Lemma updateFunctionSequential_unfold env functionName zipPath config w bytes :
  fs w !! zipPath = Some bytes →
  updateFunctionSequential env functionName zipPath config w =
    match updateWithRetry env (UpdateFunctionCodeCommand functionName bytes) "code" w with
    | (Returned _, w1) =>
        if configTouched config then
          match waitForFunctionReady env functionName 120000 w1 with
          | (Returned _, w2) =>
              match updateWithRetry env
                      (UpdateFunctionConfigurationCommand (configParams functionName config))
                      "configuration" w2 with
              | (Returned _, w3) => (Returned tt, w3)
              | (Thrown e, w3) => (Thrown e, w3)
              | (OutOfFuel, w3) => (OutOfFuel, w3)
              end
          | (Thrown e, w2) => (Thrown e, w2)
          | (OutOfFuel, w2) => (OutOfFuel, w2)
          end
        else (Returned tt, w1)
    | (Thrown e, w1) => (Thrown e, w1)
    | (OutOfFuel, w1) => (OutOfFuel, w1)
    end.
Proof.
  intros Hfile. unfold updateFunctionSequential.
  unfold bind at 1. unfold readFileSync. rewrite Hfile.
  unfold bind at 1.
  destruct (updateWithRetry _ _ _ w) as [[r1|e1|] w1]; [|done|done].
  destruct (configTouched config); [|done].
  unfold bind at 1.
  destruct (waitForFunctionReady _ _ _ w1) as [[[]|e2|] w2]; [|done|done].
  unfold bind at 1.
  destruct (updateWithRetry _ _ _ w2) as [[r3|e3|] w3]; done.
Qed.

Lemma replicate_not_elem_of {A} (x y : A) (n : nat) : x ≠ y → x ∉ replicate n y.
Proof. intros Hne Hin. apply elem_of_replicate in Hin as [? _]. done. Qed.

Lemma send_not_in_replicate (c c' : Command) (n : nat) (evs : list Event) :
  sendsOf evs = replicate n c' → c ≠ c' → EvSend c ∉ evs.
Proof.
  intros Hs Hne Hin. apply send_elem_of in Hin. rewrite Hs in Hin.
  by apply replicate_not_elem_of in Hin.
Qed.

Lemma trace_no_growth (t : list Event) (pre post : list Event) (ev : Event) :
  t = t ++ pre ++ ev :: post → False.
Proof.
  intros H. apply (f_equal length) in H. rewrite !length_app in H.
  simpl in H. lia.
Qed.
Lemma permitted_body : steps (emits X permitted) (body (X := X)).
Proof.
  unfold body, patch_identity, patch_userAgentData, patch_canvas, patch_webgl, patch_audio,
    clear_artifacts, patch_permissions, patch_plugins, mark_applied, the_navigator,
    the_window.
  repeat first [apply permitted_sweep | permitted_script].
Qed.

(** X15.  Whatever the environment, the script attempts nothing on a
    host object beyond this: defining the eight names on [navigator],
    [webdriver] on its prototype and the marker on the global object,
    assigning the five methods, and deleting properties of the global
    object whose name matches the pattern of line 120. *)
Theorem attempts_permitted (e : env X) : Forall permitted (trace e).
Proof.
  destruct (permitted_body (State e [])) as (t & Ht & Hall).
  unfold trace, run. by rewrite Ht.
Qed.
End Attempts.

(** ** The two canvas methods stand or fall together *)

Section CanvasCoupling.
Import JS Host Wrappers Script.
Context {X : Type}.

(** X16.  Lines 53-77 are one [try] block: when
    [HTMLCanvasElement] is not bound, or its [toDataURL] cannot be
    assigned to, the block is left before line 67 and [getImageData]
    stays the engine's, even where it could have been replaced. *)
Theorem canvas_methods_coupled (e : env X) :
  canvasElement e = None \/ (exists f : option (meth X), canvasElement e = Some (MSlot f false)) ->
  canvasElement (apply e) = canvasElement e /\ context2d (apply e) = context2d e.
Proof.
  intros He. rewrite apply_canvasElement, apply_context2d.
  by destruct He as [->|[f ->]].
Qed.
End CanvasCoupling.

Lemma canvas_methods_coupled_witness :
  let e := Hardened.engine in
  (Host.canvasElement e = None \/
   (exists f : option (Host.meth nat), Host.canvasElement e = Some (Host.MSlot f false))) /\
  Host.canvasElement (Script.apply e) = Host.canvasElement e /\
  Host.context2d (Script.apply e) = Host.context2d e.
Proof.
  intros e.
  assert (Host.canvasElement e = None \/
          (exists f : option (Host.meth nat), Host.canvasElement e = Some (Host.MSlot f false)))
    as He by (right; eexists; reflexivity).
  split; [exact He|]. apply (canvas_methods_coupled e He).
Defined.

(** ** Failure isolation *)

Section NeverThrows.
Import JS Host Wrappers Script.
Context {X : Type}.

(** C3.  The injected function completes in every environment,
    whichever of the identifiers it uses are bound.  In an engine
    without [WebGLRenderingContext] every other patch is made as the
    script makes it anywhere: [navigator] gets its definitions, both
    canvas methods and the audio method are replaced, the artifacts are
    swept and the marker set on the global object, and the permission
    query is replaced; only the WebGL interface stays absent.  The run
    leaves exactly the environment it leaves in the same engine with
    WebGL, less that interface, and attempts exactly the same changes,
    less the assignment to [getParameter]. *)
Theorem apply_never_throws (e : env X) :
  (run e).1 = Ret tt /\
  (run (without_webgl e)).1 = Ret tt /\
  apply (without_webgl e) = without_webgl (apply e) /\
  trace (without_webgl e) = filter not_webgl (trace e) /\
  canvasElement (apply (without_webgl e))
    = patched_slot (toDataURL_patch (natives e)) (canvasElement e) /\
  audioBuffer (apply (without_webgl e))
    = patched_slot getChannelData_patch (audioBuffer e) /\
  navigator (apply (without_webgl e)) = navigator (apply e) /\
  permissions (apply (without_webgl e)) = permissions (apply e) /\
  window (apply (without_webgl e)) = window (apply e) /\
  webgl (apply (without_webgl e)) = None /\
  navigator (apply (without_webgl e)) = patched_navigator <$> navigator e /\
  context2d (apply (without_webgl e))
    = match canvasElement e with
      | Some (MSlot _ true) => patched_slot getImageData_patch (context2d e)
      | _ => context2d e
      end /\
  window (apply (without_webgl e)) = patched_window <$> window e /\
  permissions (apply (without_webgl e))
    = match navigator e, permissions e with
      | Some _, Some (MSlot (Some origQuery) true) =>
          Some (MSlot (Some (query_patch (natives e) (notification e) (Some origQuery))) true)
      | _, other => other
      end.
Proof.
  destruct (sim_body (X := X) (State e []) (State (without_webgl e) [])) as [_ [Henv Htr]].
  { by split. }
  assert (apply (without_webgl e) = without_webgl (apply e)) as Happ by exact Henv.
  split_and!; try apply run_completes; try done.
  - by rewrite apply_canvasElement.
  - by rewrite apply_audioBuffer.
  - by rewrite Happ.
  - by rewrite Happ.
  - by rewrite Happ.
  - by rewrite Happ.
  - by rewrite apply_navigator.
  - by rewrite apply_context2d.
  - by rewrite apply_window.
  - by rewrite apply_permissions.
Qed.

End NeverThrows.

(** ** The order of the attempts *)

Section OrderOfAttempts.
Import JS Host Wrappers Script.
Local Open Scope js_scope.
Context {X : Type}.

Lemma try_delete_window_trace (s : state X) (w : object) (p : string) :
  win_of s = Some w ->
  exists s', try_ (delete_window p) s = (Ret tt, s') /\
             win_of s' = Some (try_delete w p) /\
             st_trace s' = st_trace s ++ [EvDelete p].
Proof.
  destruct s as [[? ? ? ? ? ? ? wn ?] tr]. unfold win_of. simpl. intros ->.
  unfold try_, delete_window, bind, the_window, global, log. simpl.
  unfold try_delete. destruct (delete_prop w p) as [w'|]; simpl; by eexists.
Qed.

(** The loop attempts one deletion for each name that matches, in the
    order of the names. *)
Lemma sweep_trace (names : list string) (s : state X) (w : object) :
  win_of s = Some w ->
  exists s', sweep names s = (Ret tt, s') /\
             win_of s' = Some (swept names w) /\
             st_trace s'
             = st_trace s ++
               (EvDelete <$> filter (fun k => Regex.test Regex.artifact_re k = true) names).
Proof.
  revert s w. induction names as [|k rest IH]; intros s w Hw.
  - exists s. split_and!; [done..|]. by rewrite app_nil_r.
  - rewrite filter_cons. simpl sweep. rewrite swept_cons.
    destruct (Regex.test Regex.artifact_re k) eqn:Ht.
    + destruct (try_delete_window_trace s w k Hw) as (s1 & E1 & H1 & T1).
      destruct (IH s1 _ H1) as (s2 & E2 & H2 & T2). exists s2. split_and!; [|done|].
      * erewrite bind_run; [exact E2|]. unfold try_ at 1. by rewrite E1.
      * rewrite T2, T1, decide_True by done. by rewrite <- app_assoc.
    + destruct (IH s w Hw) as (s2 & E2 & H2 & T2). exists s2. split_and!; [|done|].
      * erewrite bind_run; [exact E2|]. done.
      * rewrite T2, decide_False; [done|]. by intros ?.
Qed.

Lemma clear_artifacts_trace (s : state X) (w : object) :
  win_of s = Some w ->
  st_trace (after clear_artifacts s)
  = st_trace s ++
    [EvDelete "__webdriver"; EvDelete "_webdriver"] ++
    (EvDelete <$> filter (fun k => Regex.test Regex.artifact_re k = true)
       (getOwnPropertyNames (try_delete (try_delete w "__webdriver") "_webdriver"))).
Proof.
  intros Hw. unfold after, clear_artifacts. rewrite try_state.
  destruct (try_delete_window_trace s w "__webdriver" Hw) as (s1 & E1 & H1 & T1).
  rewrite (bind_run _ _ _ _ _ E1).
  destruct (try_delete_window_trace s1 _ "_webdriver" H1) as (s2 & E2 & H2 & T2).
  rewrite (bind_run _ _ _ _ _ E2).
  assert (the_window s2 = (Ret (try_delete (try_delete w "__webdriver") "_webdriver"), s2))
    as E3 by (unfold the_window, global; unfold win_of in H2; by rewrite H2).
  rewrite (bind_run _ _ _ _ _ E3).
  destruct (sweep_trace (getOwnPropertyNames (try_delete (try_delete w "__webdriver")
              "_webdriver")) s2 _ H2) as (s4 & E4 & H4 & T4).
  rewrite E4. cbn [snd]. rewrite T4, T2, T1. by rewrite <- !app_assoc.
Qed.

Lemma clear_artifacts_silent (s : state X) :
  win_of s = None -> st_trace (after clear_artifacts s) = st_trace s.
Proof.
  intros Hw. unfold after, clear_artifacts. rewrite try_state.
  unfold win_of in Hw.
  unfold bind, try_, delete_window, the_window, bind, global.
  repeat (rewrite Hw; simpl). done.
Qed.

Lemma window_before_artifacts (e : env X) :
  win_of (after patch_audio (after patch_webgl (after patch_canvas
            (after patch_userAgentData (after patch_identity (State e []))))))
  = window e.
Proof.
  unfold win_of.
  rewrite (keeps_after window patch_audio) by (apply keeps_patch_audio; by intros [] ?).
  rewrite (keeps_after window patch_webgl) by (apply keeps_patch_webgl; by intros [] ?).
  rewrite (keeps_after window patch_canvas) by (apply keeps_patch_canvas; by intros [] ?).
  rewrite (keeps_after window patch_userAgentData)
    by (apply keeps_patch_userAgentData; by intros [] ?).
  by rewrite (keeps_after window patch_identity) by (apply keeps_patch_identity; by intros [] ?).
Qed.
-------------------------
● Try it: Using the records given above, list every line that includes the word "zipPath".

● Finished task:
Lemma updateFunctionSequential_unfold env functionName zipPath config w bytes :
  fs w !! zipPath = Some bytes →
  updateFunctionSequential env functionName zipPath config w =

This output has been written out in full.